[What you will do] Look for the string "pred" in the data below, and copy each line that holds it.

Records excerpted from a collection
══════

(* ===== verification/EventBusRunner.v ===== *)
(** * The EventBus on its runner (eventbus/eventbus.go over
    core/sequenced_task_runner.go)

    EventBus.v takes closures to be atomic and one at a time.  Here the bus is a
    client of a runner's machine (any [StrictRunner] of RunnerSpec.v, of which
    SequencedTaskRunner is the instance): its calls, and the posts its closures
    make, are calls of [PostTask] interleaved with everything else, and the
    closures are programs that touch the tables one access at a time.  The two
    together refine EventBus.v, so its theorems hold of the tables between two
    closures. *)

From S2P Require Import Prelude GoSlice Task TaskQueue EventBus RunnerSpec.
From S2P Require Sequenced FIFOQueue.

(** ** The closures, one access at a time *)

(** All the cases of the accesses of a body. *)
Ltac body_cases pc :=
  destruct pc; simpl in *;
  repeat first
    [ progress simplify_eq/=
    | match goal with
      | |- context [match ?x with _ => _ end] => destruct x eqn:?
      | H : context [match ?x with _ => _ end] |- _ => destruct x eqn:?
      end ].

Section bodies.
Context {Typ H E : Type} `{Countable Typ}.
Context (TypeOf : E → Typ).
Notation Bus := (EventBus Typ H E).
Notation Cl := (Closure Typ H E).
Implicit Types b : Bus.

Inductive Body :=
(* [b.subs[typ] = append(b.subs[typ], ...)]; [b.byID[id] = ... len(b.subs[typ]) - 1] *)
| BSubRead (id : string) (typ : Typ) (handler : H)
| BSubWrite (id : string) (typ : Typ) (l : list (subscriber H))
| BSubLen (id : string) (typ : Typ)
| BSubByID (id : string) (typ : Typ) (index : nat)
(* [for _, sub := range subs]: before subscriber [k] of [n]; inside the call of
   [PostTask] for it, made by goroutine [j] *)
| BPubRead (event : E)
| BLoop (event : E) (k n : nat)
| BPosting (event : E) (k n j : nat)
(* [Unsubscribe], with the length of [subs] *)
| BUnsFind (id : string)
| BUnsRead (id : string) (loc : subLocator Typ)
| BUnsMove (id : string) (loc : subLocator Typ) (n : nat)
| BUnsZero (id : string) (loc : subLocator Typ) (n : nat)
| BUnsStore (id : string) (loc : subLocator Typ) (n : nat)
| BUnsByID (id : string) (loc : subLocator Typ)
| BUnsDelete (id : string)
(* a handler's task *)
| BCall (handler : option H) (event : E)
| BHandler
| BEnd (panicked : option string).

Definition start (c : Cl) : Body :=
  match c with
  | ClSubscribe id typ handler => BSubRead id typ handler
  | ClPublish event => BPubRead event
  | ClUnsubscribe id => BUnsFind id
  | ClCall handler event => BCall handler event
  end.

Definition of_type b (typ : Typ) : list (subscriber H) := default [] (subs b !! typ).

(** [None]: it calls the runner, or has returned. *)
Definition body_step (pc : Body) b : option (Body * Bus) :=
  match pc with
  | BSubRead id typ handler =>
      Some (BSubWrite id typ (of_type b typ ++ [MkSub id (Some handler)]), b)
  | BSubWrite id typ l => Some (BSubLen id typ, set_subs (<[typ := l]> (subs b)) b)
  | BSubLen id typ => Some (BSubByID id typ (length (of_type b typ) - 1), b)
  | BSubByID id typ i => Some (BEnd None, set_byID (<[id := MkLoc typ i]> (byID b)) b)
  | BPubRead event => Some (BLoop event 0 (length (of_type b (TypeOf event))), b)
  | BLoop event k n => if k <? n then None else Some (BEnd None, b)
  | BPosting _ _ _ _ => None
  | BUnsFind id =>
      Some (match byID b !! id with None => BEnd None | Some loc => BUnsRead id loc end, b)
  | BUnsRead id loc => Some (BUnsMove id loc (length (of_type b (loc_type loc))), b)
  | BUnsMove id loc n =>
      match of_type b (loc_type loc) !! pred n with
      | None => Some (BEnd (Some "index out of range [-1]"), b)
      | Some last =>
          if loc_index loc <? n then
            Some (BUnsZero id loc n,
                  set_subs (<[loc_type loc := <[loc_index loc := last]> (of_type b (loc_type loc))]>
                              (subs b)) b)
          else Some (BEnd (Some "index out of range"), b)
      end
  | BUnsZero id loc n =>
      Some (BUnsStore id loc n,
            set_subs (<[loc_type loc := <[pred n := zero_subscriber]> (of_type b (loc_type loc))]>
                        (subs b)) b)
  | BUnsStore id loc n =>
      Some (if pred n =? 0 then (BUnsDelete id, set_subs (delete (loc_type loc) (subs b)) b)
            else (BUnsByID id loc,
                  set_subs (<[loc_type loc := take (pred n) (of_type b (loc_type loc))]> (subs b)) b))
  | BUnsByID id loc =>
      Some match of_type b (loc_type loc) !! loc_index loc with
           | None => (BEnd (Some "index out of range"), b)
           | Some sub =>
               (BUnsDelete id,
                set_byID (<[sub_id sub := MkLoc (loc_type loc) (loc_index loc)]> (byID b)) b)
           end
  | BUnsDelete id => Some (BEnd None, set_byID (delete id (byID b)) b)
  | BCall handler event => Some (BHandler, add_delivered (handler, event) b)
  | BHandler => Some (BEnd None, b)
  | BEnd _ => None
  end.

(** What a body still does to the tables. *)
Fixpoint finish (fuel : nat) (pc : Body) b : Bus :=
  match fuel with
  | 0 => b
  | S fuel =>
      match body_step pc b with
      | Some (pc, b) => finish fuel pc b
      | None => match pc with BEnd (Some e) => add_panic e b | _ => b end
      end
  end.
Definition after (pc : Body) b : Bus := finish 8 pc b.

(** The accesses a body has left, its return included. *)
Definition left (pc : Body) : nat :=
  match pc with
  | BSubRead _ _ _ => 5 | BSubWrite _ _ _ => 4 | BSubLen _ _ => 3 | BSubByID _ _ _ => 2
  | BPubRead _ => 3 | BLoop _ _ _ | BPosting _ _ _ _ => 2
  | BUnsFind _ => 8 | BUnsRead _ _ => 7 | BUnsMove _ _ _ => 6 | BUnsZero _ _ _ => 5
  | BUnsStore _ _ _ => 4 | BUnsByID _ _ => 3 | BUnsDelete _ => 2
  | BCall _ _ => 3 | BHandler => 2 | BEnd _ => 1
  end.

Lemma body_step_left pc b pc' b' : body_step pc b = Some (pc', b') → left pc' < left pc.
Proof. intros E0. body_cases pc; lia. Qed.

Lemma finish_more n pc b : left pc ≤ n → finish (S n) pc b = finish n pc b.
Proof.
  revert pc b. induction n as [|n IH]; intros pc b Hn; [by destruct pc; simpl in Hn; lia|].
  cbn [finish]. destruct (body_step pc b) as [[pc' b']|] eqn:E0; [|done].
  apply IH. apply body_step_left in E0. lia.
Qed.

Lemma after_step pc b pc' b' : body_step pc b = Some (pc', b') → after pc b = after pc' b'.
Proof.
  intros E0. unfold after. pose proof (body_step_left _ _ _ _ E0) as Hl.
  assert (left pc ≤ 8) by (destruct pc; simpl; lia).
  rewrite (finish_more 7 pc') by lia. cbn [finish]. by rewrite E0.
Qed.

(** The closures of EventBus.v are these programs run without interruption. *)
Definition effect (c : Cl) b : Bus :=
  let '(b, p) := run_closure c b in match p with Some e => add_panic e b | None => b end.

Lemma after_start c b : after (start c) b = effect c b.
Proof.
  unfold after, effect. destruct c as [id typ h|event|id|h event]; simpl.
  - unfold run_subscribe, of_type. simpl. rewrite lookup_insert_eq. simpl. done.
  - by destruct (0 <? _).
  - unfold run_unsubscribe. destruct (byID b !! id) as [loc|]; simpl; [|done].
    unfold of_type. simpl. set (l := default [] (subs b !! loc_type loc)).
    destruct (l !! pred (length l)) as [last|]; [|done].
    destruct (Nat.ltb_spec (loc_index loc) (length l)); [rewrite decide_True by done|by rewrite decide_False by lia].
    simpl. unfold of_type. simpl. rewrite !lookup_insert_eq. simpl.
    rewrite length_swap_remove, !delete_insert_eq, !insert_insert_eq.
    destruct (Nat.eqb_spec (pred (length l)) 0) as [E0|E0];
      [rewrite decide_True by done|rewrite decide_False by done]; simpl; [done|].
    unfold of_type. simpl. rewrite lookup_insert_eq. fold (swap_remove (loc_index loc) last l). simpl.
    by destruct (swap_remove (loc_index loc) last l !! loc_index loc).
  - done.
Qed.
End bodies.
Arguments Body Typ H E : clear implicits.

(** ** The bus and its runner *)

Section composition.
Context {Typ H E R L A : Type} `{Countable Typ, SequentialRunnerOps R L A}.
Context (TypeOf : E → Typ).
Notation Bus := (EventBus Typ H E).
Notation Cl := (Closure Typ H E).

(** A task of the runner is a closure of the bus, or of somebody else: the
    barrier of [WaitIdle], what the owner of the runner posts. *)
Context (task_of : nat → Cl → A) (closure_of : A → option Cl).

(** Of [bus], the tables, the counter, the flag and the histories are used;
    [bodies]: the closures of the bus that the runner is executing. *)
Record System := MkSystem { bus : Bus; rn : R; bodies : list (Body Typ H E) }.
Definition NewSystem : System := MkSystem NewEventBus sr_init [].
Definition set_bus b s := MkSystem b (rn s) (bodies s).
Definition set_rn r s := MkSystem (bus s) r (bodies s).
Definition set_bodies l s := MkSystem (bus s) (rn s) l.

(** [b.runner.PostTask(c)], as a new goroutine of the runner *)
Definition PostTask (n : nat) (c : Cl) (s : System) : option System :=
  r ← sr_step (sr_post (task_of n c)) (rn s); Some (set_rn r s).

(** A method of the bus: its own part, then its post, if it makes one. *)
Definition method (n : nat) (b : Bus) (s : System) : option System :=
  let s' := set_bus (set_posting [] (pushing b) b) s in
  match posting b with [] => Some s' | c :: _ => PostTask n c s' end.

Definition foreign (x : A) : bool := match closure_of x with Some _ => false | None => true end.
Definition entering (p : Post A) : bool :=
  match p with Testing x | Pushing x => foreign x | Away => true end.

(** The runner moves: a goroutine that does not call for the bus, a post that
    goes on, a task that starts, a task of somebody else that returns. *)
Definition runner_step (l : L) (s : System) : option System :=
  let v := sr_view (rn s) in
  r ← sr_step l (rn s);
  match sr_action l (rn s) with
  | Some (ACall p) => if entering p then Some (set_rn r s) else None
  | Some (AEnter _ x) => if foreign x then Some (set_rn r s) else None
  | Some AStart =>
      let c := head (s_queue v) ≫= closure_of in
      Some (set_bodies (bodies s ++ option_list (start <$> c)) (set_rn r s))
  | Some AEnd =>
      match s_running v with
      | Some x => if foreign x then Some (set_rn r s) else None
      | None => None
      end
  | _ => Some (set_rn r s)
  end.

══════

[Solution to this exercise]
      match of_type b (loc_type loc) !! pred n with
            set_subs (<[loc_type loc := <[pred n := zero_subscriber]> (of_type b (loc_type loc))]>
      Some (if pred n =? 0 then (BUnsDelete id, set_subs (delete (loc_type loc) (subs b)) b)
                  set_subs (<[loc_type loc := take (pred n) (of_type b (loc_type loc))]> (subs b)) b))
    destruct (l !! pred (length l)) as [last|]; [|done].
    destruct (Nat.eqb_spec (pred (length l)) 0) as [E0|E0];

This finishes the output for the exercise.